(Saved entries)

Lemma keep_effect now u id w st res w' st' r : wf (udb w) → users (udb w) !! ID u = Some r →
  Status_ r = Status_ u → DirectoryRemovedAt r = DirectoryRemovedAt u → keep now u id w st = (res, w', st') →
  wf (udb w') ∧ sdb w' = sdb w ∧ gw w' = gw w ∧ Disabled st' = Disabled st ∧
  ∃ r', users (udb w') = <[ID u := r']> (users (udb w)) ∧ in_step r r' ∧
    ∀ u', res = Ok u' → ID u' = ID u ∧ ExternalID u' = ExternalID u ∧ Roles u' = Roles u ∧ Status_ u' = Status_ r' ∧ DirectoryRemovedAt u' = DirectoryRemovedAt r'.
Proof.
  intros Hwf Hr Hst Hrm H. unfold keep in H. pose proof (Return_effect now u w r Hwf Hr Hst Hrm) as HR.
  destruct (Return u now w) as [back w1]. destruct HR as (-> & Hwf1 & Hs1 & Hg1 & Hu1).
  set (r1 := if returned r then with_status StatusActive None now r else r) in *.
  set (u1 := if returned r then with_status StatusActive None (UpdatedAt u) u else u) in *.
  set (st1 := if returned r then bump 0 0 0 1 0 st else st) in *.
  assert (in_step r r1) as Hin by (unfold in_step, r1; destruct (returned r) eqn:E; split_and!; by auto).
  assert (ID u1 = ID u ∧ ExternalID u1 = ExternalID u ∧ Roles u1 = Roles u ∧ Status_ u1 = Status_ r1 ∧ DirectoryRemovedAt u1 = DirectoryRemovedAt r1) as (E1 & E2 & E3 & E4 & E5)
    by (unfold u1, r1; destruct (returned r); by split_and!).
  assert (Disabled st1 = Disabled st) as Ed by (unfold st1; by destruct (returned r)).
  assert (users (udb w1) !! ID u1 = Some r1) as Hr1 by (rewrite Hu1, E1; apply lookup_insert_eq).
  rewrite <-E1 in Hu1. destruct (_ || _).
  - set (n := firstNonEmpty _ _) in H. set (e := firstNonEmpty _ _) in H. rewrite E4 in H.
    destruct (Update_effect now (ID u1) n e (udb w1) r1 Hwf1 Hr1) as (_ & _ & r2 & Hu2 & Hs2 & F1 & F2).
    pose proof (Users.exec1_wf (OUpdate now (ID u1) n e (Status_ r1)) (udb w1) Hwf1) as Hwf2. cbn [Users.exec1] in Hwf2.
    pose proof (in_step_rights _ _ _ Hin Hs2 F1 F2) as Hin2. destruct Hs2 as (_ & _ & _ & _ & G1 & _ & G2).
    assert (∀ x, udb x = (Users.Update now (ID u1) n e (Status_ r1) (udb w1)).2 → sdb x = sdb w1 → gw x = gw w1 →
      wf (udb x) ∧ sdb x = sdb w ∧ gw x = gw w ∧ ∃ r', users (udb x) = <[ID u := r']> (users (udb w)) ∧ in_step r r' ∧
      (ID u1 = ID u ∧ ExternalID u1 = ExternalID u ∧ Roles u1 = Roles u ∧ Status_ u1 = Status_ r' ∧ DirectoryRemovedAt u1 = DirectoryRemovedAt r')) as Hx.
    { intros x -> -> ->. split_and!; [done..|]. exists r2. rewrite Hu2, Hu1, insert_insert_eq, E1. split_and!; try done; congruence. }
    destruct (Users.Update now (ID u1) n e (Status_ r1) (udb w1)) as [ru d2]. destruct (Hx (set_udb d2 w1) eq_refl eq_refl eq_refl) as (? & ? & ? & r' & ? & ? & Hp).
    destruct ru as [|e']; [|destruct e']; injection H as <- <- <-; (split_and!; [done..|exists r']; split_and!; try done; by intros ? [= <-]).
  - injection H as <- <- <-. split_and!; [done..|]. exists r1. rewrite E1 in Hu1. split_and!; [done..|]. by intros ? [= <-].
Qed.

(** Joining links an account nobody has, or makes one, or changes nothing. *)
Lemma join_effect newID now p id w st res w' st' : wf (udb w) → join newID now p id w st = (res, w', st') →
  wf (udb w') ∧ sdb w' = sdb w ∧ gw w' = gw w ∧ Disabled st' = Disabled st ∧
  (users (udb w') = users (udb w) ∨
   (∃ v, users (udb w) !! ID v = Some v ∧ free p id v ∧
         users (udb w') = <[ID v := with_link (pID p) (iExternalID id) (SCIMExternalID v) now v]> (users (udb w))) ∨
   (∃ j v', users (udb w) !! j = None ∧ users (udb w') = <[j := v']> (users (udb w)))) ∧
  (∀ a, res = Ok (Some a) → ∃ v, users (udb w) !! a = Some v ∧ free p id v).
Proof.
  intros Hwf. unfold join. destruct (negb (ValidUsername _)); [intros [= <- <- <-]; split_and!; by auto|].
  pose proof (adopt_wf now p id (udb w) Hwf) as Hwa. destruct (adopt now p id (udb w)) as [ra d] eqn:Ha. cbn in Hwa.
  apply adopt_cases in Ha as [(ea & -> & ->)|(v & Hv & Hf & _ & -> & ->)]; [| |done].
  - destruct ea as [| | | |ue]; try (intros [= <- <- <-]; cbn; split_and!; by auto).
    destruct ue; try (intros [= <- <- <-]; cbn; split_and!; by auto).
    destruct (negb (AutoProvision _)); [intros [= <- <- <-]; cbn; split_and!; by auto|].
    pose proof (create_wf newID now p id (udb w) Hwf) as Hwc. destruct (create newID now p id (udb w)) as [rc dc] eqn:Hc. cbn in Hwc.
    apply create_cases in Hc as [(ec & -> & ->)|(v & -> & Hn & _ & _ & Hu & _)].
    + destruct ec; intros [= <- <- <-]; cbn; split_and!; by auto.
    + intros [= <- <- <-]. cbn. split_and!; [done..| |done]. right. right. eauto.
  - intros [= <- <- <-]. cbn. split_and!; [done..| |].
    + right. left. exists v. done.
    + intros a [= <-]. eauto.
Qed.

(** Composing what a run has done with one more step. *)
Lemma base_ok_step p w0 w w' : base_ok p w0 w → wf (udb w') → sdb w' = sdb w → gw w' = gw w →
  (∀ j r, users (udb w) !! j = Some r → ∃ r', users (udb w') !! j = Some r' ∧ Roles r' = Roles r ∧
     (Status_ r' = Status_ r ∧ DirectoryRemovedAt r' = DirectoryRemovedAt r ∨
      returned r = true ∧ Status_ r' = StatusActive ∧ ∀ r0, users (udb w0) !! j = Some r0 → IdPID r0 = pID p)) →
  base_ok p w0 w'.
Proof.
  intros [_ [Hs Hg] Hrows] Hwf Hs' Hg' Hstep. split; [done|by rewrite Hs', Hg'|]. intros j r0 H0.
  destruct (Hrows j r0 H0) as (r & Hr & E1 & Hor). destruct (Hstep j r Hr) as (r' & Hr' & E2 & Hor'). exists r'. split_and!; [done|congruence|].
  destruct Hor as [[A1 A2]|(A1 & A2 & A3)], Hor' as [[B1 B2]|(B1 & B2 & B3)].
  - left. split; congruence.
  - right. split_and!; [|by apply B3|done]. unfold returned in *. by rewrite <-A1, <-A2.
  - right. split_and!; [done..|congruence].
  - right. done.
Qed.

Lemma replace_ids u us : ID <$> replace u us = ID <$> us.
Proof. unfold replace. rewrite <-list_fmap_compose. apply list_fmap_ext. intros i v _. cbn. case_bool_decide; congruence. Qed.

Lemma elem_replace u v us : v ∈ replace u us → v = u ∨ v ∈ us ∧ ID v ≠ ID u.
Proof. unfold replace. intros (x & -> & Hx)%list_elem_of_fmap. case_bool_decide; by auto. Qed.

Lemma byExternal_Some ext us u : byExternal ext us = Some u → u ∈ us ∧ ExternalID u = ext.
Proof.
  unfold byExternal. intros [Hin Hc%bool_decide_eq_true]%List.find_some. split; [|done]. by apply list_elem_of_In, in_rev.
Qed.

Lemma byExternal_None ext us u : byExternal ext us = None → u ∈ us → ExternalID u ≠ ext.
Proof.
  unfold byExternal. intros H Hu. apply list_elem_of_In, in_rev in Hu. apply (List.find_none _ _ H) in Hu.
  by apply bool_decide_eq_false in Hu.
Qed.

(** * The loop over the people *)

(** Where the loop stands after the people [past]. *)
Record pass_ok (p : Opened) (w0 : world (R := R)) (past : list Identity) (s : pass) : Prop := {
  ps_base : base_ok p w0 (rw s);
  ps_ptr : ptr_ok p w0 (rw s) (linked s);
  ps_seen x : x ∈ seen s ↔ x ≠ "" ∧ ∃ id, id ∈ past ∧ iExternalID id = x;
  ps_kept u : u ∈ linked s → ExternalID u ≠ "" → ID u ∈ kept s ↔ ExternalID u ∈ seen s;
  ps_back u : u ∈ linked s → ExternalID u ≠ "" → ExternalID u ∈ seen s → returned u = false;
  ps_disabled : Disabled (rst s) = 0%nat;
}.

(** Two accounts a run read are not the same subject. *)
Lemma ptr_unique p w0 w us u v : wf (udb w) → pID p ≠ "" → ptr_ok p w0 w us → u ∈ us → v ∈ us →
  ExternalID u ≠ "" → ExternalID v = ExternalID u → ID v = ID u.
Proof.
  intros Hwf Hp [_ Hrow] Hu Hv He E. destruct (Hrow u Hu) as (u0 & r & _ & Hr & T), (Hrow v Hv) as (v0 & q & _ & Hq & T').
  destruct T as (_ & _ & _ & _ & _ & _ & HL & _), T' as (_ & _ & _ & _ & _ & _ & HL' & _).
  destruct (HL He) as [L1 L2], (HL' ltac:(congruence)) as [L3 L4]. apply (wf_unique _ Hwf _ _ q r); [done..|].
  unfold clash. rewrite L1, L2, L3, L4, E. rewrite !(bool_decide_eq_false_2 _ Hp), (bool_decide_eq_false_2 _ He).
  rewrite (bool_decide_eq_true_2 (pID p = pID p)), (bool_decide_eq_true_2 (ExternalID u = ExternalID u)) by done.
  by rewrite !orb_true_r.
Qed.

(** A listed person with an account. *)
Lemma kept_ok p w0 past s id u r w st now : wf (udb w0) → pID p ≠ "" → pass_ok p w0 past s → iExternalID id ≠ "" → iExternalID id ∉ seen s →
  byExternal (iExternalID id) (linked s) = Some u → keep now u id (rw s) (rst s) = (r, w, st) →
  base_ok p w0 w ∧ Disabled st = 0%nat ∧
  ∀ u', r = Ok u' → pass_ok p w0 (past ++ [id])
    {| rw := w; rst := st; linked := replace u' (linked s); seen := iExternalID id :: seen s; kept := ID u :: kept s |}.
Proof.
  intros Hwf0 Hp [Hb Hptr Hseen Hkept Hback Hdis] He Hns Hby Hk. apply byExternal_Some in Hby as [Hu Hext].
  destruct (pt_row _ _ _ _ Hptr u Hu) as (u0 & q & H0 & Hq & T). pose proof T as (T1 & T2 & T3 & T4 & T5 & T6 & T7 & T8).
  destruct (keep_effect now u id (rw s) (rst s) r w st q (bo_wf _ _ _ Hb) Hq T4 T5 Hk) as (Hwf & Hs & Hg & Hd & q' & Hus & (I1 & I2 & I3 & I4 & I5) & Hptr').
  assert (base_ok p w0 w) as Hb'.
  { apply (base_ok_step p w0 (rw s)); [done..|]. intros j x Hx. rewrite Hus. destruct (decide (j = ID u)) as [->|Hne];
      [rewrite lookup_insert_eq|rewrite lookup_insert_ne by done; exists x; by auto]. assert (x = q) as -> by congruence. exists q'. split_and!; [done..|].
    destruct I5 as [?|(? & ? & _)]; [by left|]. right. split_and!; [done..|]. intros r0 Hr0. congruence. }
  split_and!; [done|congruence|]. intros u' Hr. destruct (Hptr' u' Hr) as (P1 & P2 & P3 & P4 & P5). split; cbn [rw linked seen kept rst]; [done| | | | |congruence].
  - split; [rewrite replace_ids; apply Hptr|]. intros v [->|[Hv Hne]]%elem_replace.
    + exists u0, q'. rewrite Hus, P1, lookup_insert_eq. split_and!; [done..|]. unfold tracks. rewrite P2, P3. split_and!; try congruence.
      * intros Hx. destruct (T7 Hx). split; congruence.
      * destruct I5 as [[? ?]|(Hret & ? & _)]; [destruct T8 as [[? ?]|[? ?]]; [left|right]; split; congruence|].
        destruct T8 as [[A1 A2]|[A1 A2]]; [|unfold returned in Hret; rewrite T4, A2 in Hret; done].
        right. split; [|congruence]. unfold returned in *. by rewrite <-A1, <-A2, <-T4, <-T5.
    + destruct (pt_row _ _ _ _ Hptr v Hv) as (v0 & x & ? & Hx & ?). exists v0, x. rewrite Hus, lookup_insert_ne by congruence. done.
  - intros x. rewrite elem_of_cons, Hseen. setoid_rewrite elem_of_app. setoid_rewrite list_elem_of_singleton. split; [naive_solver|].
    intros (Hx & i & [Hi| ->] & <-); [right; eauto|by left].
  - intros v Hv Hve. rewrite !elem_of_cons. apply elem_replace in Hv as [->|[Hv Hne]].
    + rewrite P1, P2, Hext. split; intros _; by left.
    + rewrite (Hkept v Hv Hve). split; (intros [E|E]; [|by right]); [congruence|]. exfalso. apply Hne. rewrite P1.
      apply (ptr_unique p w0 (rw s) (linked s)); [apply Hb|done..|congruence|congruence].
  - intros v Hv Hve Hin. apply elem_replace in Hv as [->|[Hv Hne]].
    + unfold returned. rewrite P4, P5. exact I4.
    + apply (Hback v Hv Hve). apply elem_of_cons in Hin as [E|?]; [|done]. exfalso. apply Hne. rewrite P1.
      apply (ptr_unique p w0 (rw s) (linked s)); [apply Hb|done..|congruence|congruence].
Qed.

■ **WHAT YOU WILL DO**
Above are records; repeat only the lines starting at the line with "- right. split_and!; [|by" and ending at the line with "Proof. unfold replace. rewrite", exactly as they appear, both included.

■ **ANSWER BELOW**
  - right. split_and!; [|by apply B3|done]. unfold returned in *. by rewrite <-A1, <-A2.
  - right. split_and!; [done..|congruence].
  - right. done.
Qed.

Lemma replace_ids u us : ID <$> replace u us = ID <$> us.
Proof. unfold replace. rewrite <-list_fmap_compose. apply list_fmap_ext. intros i v _. cbn. case_bool_decide; congruence. Qed.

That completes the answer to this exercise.